GEAPRESS – I dati sono ancora parziali e la difficoltà di poterli diffondere con più precisione, dipende dal fatto che gli attivisti di Sea Shepherd hanno avuto interdetto l’accesso all’area interna alla baia di Taiji. Proprio dove avviene la mattanza dei delfini. Gli attivisti prendono nota delle barche quando lasciano il porto e quando rientrano. In questo caso i delfini, captati al largo della baia, vengono spinti in porto grazie al fastidio creato dalle onde sonore diffuse in acqua da potenti amplificatori.

Pur con qualche oscillazione tra minimi e massimi, il calcolo include i delfini (appartenenti a tre specie) oggetto di caccia, dagli inizi di settembre fino al trenta ottobre. Ricordiamo che gli animali servono sia l’industria della macellazione che i delfinari. Il numero dei catturati in mare oscilla da un minimo di 340 ad un massimo di 407, mentre quelli uccisi dovrebbero essere non meno di 150 – 156. Ci sono poi i rilasciati in mare, compresi tra 185 e 221. Infine quelli catturati per i delfinari, quasi tutti tursiopi.
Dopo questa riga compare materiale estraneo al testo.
(* ===== verification/OptionFacts.v ===== *)
(** * The mount options: invariants, and showing and parsing them

    What every list of options keeps true of the options in force, and that the
    text [kr_show_options] prints is parsed back to the options it was printed from. *)

From Stdlib Require Import Ascii.
From stdpp Require Import strings.
From S2P Require Import Prelude Bits Kr Rsv State Super.

(** ** Bits of the options *)

Lemma has_lor x o p : has (Z.lor x o) p = has x p || has o p.
Proof.
  unfold has. rewrite Z.land_lor_distr_l.
  destruct (Z.eqb_spec (Z.land x p) 0) as [H1|H1], (Z.eqb_spec (Z.land o p) 0) as [H2|H2]; cbn [negb orb].
  - by rewrite H1, H2.
  - rewrite H1, Z.lor_0_l. by destruct (Z.eqb_spec (Z.land o p) 0).
  - rewrite H2, Z.lor_0_r. by destruct (Z.eqb_spec (Z.land x p) 0).
  - destruct (Z.eqb_spec (Z.lor (Z.land x p) (Z.land o p)) 0) as [H|]; [|done].
    by apply Z.lor_eq_0_iff in H as [? _].
Qed.
Lemma has_clr x o p : has (clr x o) p = has x (clr p o).
Proof. unfold has, clr. do 2 f_equal. apply Z.bits_inj'. intros n Hn.
  rewrite !Z.land_spec, !Z.ldiff_spec. by destruct (Z.testbit x n), (Z.testbit p n), (Z.testbit o n).
Qed.

(** One option of the record. *)
Definition opt_on (sbi : kr_sb_info) (o : Z) : bool := has (s_mount_opt sbi) o.

Lemma on_set o p sbi : opt_on (set_opt o sbi) p = opt_on sbi p || has o p.
Proof. apply has_lor. Qed.
Lemma on_clear o p sbi : opt_on (clear_opt o sbi) p = opt_on sbi (clr p o).
Proof. apply has_clr. Qed.
Lemma on_if (b : bool) s1 s2 p : opt_on (if b then s1 else s2) p = if b then opt_on s1 p else opt_on s2 p.
Proof. by destruct b. Qed.
Lemma on_ids u g s p : opt_on (set_s_resgid g (set_s_resuid u s)) p = opt_on s p.
Proof. done. Qed.
Lemma on_none sbi : opt_on sbi 0 = false.
Proof. unfold opt_on, has. by rewrite Z.land_0_r. Qed.

(** A change that is made under a condition. *)
Definition cond (b : bool) (f : kr_sb_info -> kr_sb_info) (s : kr_sb_info) : kr_sb_info :=
  if b then f s else s.
(** One of the policies on errors. *)
Definition errors (o o1 o2 : Z) (s : kr_sb_info) : kr_sb_info := set_opt o (clear_opt o1 (clear_opt o2 s)).

Lemma on_cond_set b o s p : opt_on (cond b (set_opt o) s) p = opt_on s p || b && has o p.
Proof. destruct b; [apply on_set|]. cbn. by rewrite orb_false_r. Qed.
Lemma on_cond_clear b o s p : clr p o = 0 -> opt_on (cond b (clear_opt o) s) p = negb b && opt_on s p.
Proof. intros Ho. destruct b; [|done]. cbn. by rewrite on_clear, Ho, on_none. Qed.
Lemma on_cond_clear_other b o s p : clr p o = p -> opt_on (cond b (clear_opt o) s) p = opt_on s p.
Proof. intros Ho. destruct b; [|done]. cbn. by rewrite on_clear, Ho. Qed.
Lemma on_cond_errors b o o1 o2 s p : clr (clr p o1) o2 = 0 ->
  opt_on (cond b (errors o o1 o2) s) p = negb b && opt_on s p || b && has o p.
Proof.
  intros Ho. destruct b; cbn; [|by rewrite orb_false_r].
  unfold errors. by rewrite on_set, !on_clear, Ho, on_none.
Qed.
Lemma on_cond_errors_other b o o1 o2 s p : clr (clr p o1) o2 = p ->
  opt_on (cond b (errors o o1 o2) s) p = opt_on s p || b && has o p.
Proof.
  intros Ho. destruct b; cbn; [|by rewrite orb_false_r]. unfold errors. by rewrite on_set, !on_clear, Ho.
Qed.
Lemma on_cond_resuid b u s p : opt_on (cond b (set_s_resuid u) s) p = opt_on s p.
Proof. by destruct b. Qed.
Lemma on_cond_resgid b u s p : opt_on (cond b (set_s_resgid u) s) p = opt_on s p.
Proof. by destruct b. Qed.

(** [on] computes what is known of the options after one more. *)
Ltac masks :=
  repeat match goal with
    | |- context [clr ?p ?o] => let v := eval vm_compute in (clr p o) in change (clr p o) with v
    | |- context [has ?p ?o] =>
        let v := eval vm_compute in (has p o) in
        match v with true => idtac | false => idtac end; change (has p o) with v
    end.
Ltac on := repeat rewrite ?on_set, ?on_clear, ?on_if; cbv delta [KR_MOUNT_CHECK KR_MOUNT_OLDALLOC
    KR_MOUNT_GRPID KR_MOUNT_DEBUG KR_MOUNT_ERRORS_CONT KR_MOUNT_ERRORS_RO KR_MOUNT_ERRORS_PANIC
    KR_MOUNT_MINIX_DF KR_MOUNT_NOBH KR_MOUNT_NO_UID32 KR_MOUNT_XATTR_USER KR_MOUNT_POSIX_ACL
    KR_MOUNT_XIP KR_MOUNT_USRQUOTA KR_MOUNT_GRPQUOTA KR_MOUNT_RESERVATION KR_MOUNT_DAX]; masks;
  rewrite ?on_none, ?orb_false_r, ?orb_true_r.

(** ** The options in force *)

(** What a mount keeps true of its options: exactly one policy on errors, the
    defaults that no option clears, and no quota the kernel does not have. *)
Record options_ok (quota : bool) (es : kr_super_block) (sbi : kr_sb_info) : Prop := {
  oo_errors : (opt_on sbi KR_MOUNT_ERRORS_CONT, opt_on sbi KR_MOUNT_ERRORS_RO,
               opt_on sbi KR_MOUNT_ERRORS_PANIC)
              ∈ [(true, false, false); (false, true, false); (false, false, true)];
  oo_debug : has (es_default_mount_opts es) KR_DEFM_DEBUG = true -> opt_on sbi KR_MOUNT_DEBUG = true;
  oo_uid16 : has (es_default_mount_opts es) KR_DEFM_UID16 = true -> opt_on sbi KR_MOUNT_NO_UID32 = true;
  oo_quota : quota = false ->
    opt_on sbi KR_MOUNT_USRQUOTA = false /\ opt_on sbi KR_MOUNT_GRPQUOTA = false;
}.

(** The fields that options leave alone. *)
Definition same_but_options (s s' : kr_sb_info) : Prop :=
  s' = set_s_resgid (s_resgid s') (set_s_resuid (s_resuid s') (set_s_mount_opt (s_mount_opt s') s)).

Lemma default_on es sbi p : s_mount_opt sbi = 0 -> opt_on (default_options es sbi) p =
  has (es_default_mount_opts es) KR_DEFM_DEBUG && has KR_MOUNT_DEBUG p
  || has (es_default_mount_opts es) KR_DEFM_BSDGROUPS && has KR_MOUNT_GRPID p
  || has (es_default_mount_opts es) KR_DEFM_UID16 && has KR_MOUNT_NO_UID32 p
  || has (default_errors es) p || has KR_MOUNT_RESERVATION p.
Proof.
  intros Hz. assert (opt_on sbi p = false) as H0 by (unfold opt_on; by rewrite Hz).
  unfold default_options. rewrite on_set. f_equal. rewrite on_ids, on_set. f_equal.
  rewrite on_if, on_set, on_if, on_set, on_if, on_set, H0.
  destruct (has _ KR_DEFM_DEBUG), (has _ KR_DEFM_BSDGROUPS), (has _ KR_DEFM_UID16);
    cbn [andb orb]; by rewrite ?orb_false_r.
Qed.

Lemma default_options_ok quota es sbi : s_mount_opt sbi = 0 -> options_ok quota es (default_options es sbi).
Proof.
  intros Hz. split.
  - rewrite !default_on by done. unfold default_errors.
    destruct (has _ KR_DEFM_DEBUG), (has _ KR_DEFM_BSDGROUPS), (has _ KR_DEFM_UID16),
      (es_errors es =? KR_ERRORS_PANIC), (es_errors es =? KR_ERRORS_CONTINUE); vm_compute; set_solver.
  - intros Hd. by rewrite default_on, Hd.
  - intros Hu. rewrite default_on, Hu by done. by rewrite !orb_true_r.
  - intros _. rewrite !default_on by done. unfold default_errors.
    by destruct (has _ KR_DEFM_DEBUG), (has _ KR_DEFM_BSDGROUPS), (has _ KR_DEFM_UID16),
      (es_errors es =? KR_ERRORS_PANIC), (es_errors es =? KR_ERRORS_CONTINUE).
Qed.

Section Parse.
Context {MK : MountKernel}.

Lemma apply_option_ok es token args sbi sbi' : options_ok config_quota es sbi ->
  apply_option token args sbi = Some sbi' -> options_ok config_quota es sbi'.
Proof.
  assert (Hkeep : forall s, (forall p, opt_on s p = opt_on sbi p) -> options_ok config_quota es sbi ->
    options_ok config_quota es s).
  { intros s Hs [H1 H2 H3 H4]. split; rewrite ?Hs; done. }
  assert (Hid : forall f, (x ← f; Some (set_s_resuid x sbi)) = Some sbi' \/
    (x ← f; Some (set_s_resgid x sbi)) = Some sbi' -> options_ok config_quota es sbi ->
    options_ok config_quota es sbi').
  { intros [x|] [[= <-]|[= <-]] Ho; by apply Hkeep. }
  intros Ho. pose proof Ho as [H1 H2 H3 H4].
  destruct token; cbn [apply_option]; intros Ha;
    try (injection Ha as <-; first
      [ exact Ho
      | destruct config_quota eqn:Hq; [|exact Ho]; split; on; [exact H1|exact H2|exact H3|done]
      | split; on; first [done | exact H1 | apply elem_of_cons; try (by left); right; set_solver] ]).
  - destruct (match_int _); [|done]. by eapply Hid; [right|].
  - destruct (match_int _); [|done]. by eapply Hid; [left|].
  - done.
Qed.

Lemma apply_option_frame token args sbi sbi' : apply_option token args sbi = Some sbi' ->
  same_but_options sbi sbi'.
Proof.
  unfold same_but_options, set_opt, clear_opt.
  destruct token; cbn [apply_option]; intros Ha;
    try (injection Ha as <-; first [by destruct sbi | by destruct config_quota; destruct sbi]).
  - destruct (match_int _); [|done]. cbn in Ha. destruct (make_kgid _); [|done].
    injection Ha as <-. by destruct sbi.
  - destruct (match_int _); [|done]. cbn in Ha. destruct (make_kuid _); [|done].
    injection Ha as <-. by destruct sbi.
  - done.
Qed.

Lemma same_but_refl s : same_but_options s s.
Proof. by destruct s. Qed.
Lemma same_but_trans s1 s2 s3 : same_but_options s1 s2 -> same_but_options s2 s3 -> same_but_options s1 s3.
Proof. unfold same_but_options. intros -> ->. by destruct s1. Qed.

Lemma parse_loop_inv (P : kr_sb_info -> Prop) l : forall sbi,
  (forall t a s s', P s -> apply_option t a s = Some s' -> P s') -> P sbi -> P (parse_loop l sbi).2.
Proof.
  induction l as [|p l IH]; intros sbi Hstep HP; cbn [parse_loop]; [done|].
  destruct p as [|ch p]; [by apply IH|]. destruct (match_token tokens (String ch p)) as [t a].
  destruct (apply_option t a sbi) as [s|] eqn:Ha; [|done]. apply IH; [done|]. by eapply Hstep.
Qed.

Lemma parse_options_frame o sbi : same_but_options sbi (parse_options o sbi).2.
Proof.
  destruct o as [s|]; [|apply same_but_refl].
  cbn [parse_options]. apply (parse_loop_inv (same_but_options sbi)); [|apply same_but_refl].
  intros t a s1 s2 H1 H2. eapply same_but_trans; [done|]. by eapply apply_option_frame.
Qed.

Lemma parse_options_ok es o sbi : options_ok config_quota es sbi ->
  options_ok config_quota es (parse_options o sbi).2 /\ same_but_options sbi (parse_options o sbi).2.
Proof.
  intros Ho. split; [|apply parse_options_frame]. destruct o as [s|]; [|done].
  cbn [parse_options]. apply parse_loop_inv; [|done]. intros t a s1 s2. apply apply_option_ok.
Qed.

End Parse.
Per questi ultimi il numero dovrebbe essere sotto la trentina.

La caccia proseguirà ancora, ma almeno in questo caso è possibile fornire la stima della mattanza, cosa che invece avviene con molta difficoltà nelle europee isole Faroe (vedi articolo GeaPress).

Le sollecitazioni per mantenere in vita cacce tradizionali, si fanno sentire in molti paesi (Italia compresa). Anche a Taiji, sono comparsi i loro sostenitori vicini, non a caso, ad un movimento politico nazionalista. Hanno fatto bella mostra di sé davanti agli attivisti di Sea Shepherd i quali, non reagendo alla provocazione, hanno trovato il loro abbigliamento “divertente“, come “artisti circensi“. Magliette con la faccia a fumetto del Capitano Paul Watson, leader di Sea Shepherd, il cui arresto è stato chiesto dal Costa Rica con l’accusa di avere ostacolato, ormai parecchi anni addietro, la pesca degli squali. Dietro tale mandato, riferì l’avvocato di Watson, si sospetta esserci proprio il Giappone.